Lieutenant Grand Master of the Order of Saint John
- In office 25 April 1814 – 10 June 1821
- Preceded by: Innico Maria Guevara-Suardo
- Succeeded by: Antonio Busca

Personal details
- Born: 3 February 1742 Messina, Kingdom of Sicily
- Died: 10 June 1821 (aged 79) Catania, Kingdom of the Two Sicilies

= Andrea Di Giovanni y Centellés =

Andrea Di Giovanni y Centellés (Messina, 3 February 1742 – Catania, 10 June 1821) was an Italian nobleman and lieutenant of the Order of Saint John from 1814 until his death.

==Life==
From a Spanish-origin noble family in Messina, Centellés officially entered the Order on 10 February 1750. Like his predecessor as lieutenant, Innico Maria Guevara-Suardo, his lieutenancy was marked by the problem of the sovereignty of Malta – on 30 May 1814 the Treaty of Paris between Russia, Britain, France and Prussia gave sovereignty over Malta to the British.
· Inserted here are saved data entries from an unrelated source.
(* ===== verification/Timeseries.v ===== *)
(** * Downsampling of time series

    [server/sensor-link-server-core/src/timeseries.rs], with the columns of
    [sensor_data.rs]: the server reduces a series to buckets whose width is one of a
    fixed list, or given by the caller.  [f32] and [f64] are spec floats, [i64] and
    [usize] (of 64 bits) are checked. *)

From stdpp Require Import base list list_numbers numbers option.
From Stdlib Require Import SpecFloat.
From S2P Require Import Prelude Samples Numeric.

(** ** Arithmetic of the file *)

(** [f64]: [n as f64], [/], [ceil] and [as i64]. *)
Definition f64_of_int (n : Z) : spec_float := binary_normalize 53 1024 n 0 false.
Definition f64_div : spec_float → spec_float → spec_float := SFdiv 53 1024.
Definition f64_ceil (x : spec_float) : spec_float :=
  match x with
  | S754_finite s m e =>
      if 0 <=? e then x else f64_of_int (- ((if s then Z.pos m else - Z.pos m) / 2 ^ (- e)))
  | _ => x
  end.
Definition f64_as_i64 : spec_float → Z := f32_as i64_min i64_max.

(** [/] and [%] on [i64]. *)
Definition i64_div {S E} (a b : Z) : M S E Z := if b =? 0 then panic else i64_op (Z.quot a b).
Definition i64_rem {S E} (a b : Z) : M S E Z :=
  if (b =? 0) || ((a =? i64_min) && (b =? -1)) then panic else mret (Z.rem a b).
(** [x as usize] *)
Definition as_usize (z : Z) : Z := z mod 2 ^ 64.

(** [x.min(y)] on [f32], and [sum] of a slice divided by its length. *)
Definition f32_min (x y : f32) : f32 :=
  if is_nan x then y else if is_nan y then x else if SFltb y x then y else x.
Definition average (v : list f32) : f32 := f32_div (foldl f32_add (S754_zero true) v) (f32_of_int (len v)).

(** [l.get(range)] and [iter().reduce(f)]. *)
Definition get_range {A} (start_idx end_idx : Z) (l : list A) : option (list A) :=
  if (start_idx <=? end_idx) && (end_idx <=? len l) then Some (slice start_idx end_idx l) else None.
Definition reduce {A} (f : A → A → A) (l : list A) : option A :=
  match l with [] => None | x :: l => Some (foldl f x l) end.

(** ** Data *)

Record MPSensorData : Type := mkSeries {
  measuring_point_id : list Z;
  time : list Z;
  values : list f32;
  min : list f32;
  max : list f32;
  freq : option (list f32);
  perc : option (list f32);
  seconds_per_sample : f32
}.

Inductive DownsampleBucketMethod : Type := MaxPoints (n : Z) | BucketWidthMS (width_ms : Z).
Inductive DownsamplePreference : Type := Percentage | Average.
Record DownsampleOptions : Type := mkOptions { method : DownsampleBucketMethod; preference : DownsamplePreference }.

Definition MAX_NUM_SAMPLES : Z := 5000.

(** [add_sample] *)
Definition add_opt (x : option f32) (col : option (list f32)) : option (list f32) :=
  match x, col with Some x, Some col => Some (col ++ [x]) | _, _ => col end.
Definition add_sample (t : Z) (v vmin vmax : f32) (f p : option f32) (s : MPSensorData) : MPSensorData :=
  mkSeries (measuring_point_id s) (time s ++ [t]) (values s ++ [v]) (min s ++ [vmin]) (max s ++ [vmax])
    (add_opt f (freq s)) (add_opt p (perc s)) (seconds_per_sample s).

(** ** Bucket widths *)

Definition BucketWidth_ALL : list Z :=
  [1; 5; 10; 50; 100; 500; 1000; 5000; 10000; 30000; 60000; 300000; 600000; 900000; 1800000; 3600000;
   10800000; 21600000; 43200000; 86400000; 604800000; 2592000000].
Definition smallest : Z := 1.
Definition largest : Z := 2592000000.
Definition find_next_width (width_ms : Z) : Z :=
  match filter (λ bucket, width_ms ≤ bucket) BucketWidth_ALL with bucket :: _ => bucket | [] => largest end.

Section downsample.
Context {S E : Type}.
Implicit Types t : list Z.

(** The smallest positive difference of neighbours. *)
Fixpoint intervals (t : list Z) : M S E (list Z) :=
  match t with
  | a :: (b :: _) as t' => d ← i64_sub b a; ds ← intervals t'; mret (d :: ds)
  | _ => mret []
  end.
Definition min_interval_of (ds : list Z) : Z := default 1 (reduce Z.min (filter (λ i, 0 < i) ds)).

Definition calc_bucket_width (t : list Z) (max_num_samples : Z) : M S E Z :=
  if len t <=? 1 then mret smallest
  else
    start_time_ms ← index t 0;
    end_time_ms ← index t (len t - 1);
    time_range ← i64_sub end_time_ms start_time_ms;
    if max_num_samples =? 1 then mret time_range
    else
      divisor ← usize_sub max_num_samples 1;
      let ideal_width := f64_as_i64 (f64_ceil (f64_div (f64_of_int time_range) (f64_of_int divisor))) in
      ds ← intervals t;
      let min_interval := min_interval_of ds in
      let adjusted_width := Z.max ideal_width min_interval in
      mret (find_next_width adjusted_width).

(** ** Buckets *)

Record Bucket : Type := mkBucket { ts : Z; start_idx : Z; end_idx : Z }.

(** [iter().position(p)] *)
Fixpoint position (p : Z → bool) (t : list Z) : option Z :=
  match t with
  | [] => None
  | x :: t => if p x then Some 0 else Z.succ <$> position p t
  end.

Definition bucket_new (t : list Z) (start_idx bucket_width_ms : Z) : M S E Bucket :=
  t0 ← index t start_idx;
  r ← i64_rem t0 bucket_width_ms;
  bucket_start_ms ← i64_sub t0 r;
  bucket_end_ms ← i64_add bucket_start_ms bucket_width_ms;
  let end_idx := default (len t) (position (λ x, bucket_end_ms <? x) t) in
  mret (mkBucket bucket_start_ms start_idx end_idx).

(** The comparison of [find_sample_with_max_percentage] and [.._min_percentage], on
    indexed percentages. *)
Definition compare_samples (other : list f32) (a b : Z * f32) : M S E comparison :=
  match SFcompare (snd a) (snd b) with
  | Some Eq | None =>
      x ← index other (fst a); y ← index other (fst b);
      mret (default Eq (SFcompare x y))
  | Some ordering => mret ordering
  end.
Definition max_by (other : list f32) (a b : Z * f32) : M S E (Z * f32) :=
  c ← compare_samples other a b; mret (if c is Gt then a else b).
Definition min_by (other : list f32) (a b : Z * f32) : M S E (Z * f32) :=
  c ← compare_samples other a b; mret (if c is Gt then b else a).

Definition find_sample (pick : Z * f32 → Z * f32 → M S E (Z * f32)) (percs : list f32) : M S E (option (Z * f32)) :=
  match zip (seqZ 0 (len percs)) percs with
  | [] => mret None
  | a :: l => x ← fold_m pick a l; mret (Some x)
  end.
Definition find_sample_with_max_percentage (percs max_values : list f32) : M S E (option (Z * f32)) :=
  find_sample (max_by max_values) percs.
Definition find_sample_with_min_percentage (percs min_values : list f32) : M S E (option (Z * f32)) :=
  find_sample (min_by min_values) percs.

(** [opt.and_then(|x| f(x))] for an [f] that may panic. *)
Definition and_then {A B} (x : option A) (f : A → M S E (option B)) : M S E (option B) :=
  match x with Some x => f x | None => mret None end.

(** The sample of one bucket. *)
Definition add_bucket (pref : DownsamplePreference) (series : MPSensorData) (bucket : Bucket)
    (downsampled : MPSensorData) : M S E MPSensorData :=
  let range {A} (l : list A) := get_range (start_idx bucket) (end_idx bucket) l in
  match average <$> range (values series) with
  | None => mret downsampled
  | Some mean =>
      let vmin := default mean (range (min series) ≫= reduce f32_min) in
      let vmax := default mean (range (max series) ≫= reduce f32_max) in
      let f := average <$> (freq series ≫= range) in
      let p := average <$> (perc series ≫= range) in
      let perc_bucket := perc series ≫= range in
      best ← and_then perc_bucket (λ percs, and_then (range (max series)) (find_sample_with_max_percentage percs));
      match pref, best with
      | Percentage, Some (max_index, max_perc) =>
          least ← and_then perc_bucket (λ percs, and_then (range (min series)) (find_sample_with_min_percentage percs));
          mret (add_sample (ts bucket) mean
            (default vmin (least ≫= λ '(min_index, _), min series !! Z.to_nat (start_idx bucket + min_index)))
            (default vmax (max series !! Z.to_nat (start_idx bucket + max_index)))
            (freq series ≫= λ f, f !! Z.to_nat (start_idx bucket + max_index))
            (Some max_perc) downsampled)
      | _, _ => mret (add_sample (ts bucket) mean vmin vmax f p downsampled)
      end
  end.

(** [while start_idx < last_idx]; every turn advances, so as many turns as there are
    samples are enough. *)
Fixpoint bucket_loop (fuel : nat) (pref : DownsamplePreference) (series : MPSensorData) (width start_idx last_idx : Z)
    (downsampled : MPSensorData) : M S E MPSensorData :=
  match fuel with
  | O => panic
  | Datatypes.S fuel =>
      if start_idx <? last_idx then
        bucket ← bucket_new (time series) start_idx width;
        downsampled ← add_bucket pref series bucket downsampled;
        bucket_loop fuel pref series width (end_idx bucket) last_idx downsampled
      else mret downsampled
  end.

(** The first timestamp whose remainder is smaller than that of the one before it. *)
Fixpoint first_wrap (width prev_modulo : Z) (t : list Z) : M S E (option Z) :=
  match t with
  | [] => mret None
  | x :: t =>
      modulo ← i64_rem x width;
      if modulo <? prev_modulo then mret (Some 0)
      else i ← first_wrap width modulo t; mret (Z.succ <$> i)
  end.
(** The last timestamp whose remainder is greater than that of the one behind it; [t]
    is reversed, and the result counts from its start. *)
Fixpoint last_wrap (width last_modulo : Z) (t : list Z) : M S E (option Z) :=
  match t with
  | [] => mret None
  | x :: t =>
      modulo ← i64_rem x width;
      if last_modulo <? modulo then mret (Some 0)
      else i ← last_wrap width modulo t; mret (Z.succ <$> i)
  end.

Definition bucket_range (m : DownsampleBucketMethod) (t : list Z) : M S E (Z * Z) :=
  match m with
  | BucketWidthMS width_ms =>
      first ← first_wrap width_ms 0 t;
      back ← last_wrap width_ms width_ms (rev t);
      mret (default 0 first, len t - 1 - default 0 back)
  | MaxPoints _ => mret (0, len t)
  end.

Definition bucket_width (m : DownsampleBucketMethod) (t : list Z) (start_time_ms end_time_ms : Z) : M S E (Z * Z) :=
  match m with
  | MaxPoints n => w ← calc_bucket_width t n; mret (w, n)
  | BucketWidthMS width_ms =>
      span ← i64_sub end_time_ms start_time_ms;
      q ← i64_div span width_ms;
      let num_samples := as_usize q in
      if MAX_NUM_SAMPLES <? num_samples then
        adjusted_width_ms ← i64_div span MAX_NUM_SAMPLES;
        mret (adjusted_width_ms, MAX_NUM_SAMPLES)
      else mret (width_ms, num_samples)
  end.

Definition downsample (series : MPSensorData) (options : DownsampleOptions) : M S E MPSensorData :=
  match time series with
  | [] => mret series
  | _ :: _ =>
      let t := time series in
      start_time_ms ← index t 0;
      end_time_ms ← index t (len t - 1);
      '(width, max_num_samples) ← bucket_width (method options) t start_time_ms end_time_ms;
      if len t <=? max_num_samples then mret series
      else
        let downsampled := mkSeries (measuring_point_id series) [] [] [] [] (const [] <$> freq series) (const [] <$> perc series)
          (f32_div (f32_of_int width) (f32_of_int 1000)) in
        '(first, last_idx) ← bucket_range (method options) t;
        bucket_loop (length t + 1) (preference options) series width first last_idx downsampled
  end.

(** [get_timeseries], over the data the store returned. *)
Definition get_timeseries (columndata : MPSensorData) (options : option DownsampleOptions) : M S E MPSensorData :=
  match options with Some options => downsample columndata options | None => mret columndata end.
End downsample.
Centellés immediately responded by sending delegates to the 1815 Congress of Vienna, where they presented the Order's reasons for claiming territorial possession over Malta but were unable to win over the delegates. He sent ambassadors again in 1818, to the signing of the Treaty of Aix-la-Chapelle, but once more to no avail. On his death in 1821 Antonio Busca succeeded him as lieutenant of the Order.

==Sources==
- Francesco Giuseppe Terrinoni Memorie storiche della resa di Malta ai francesi nel 1798, tip. delle Belle Arti, Roma, 1867.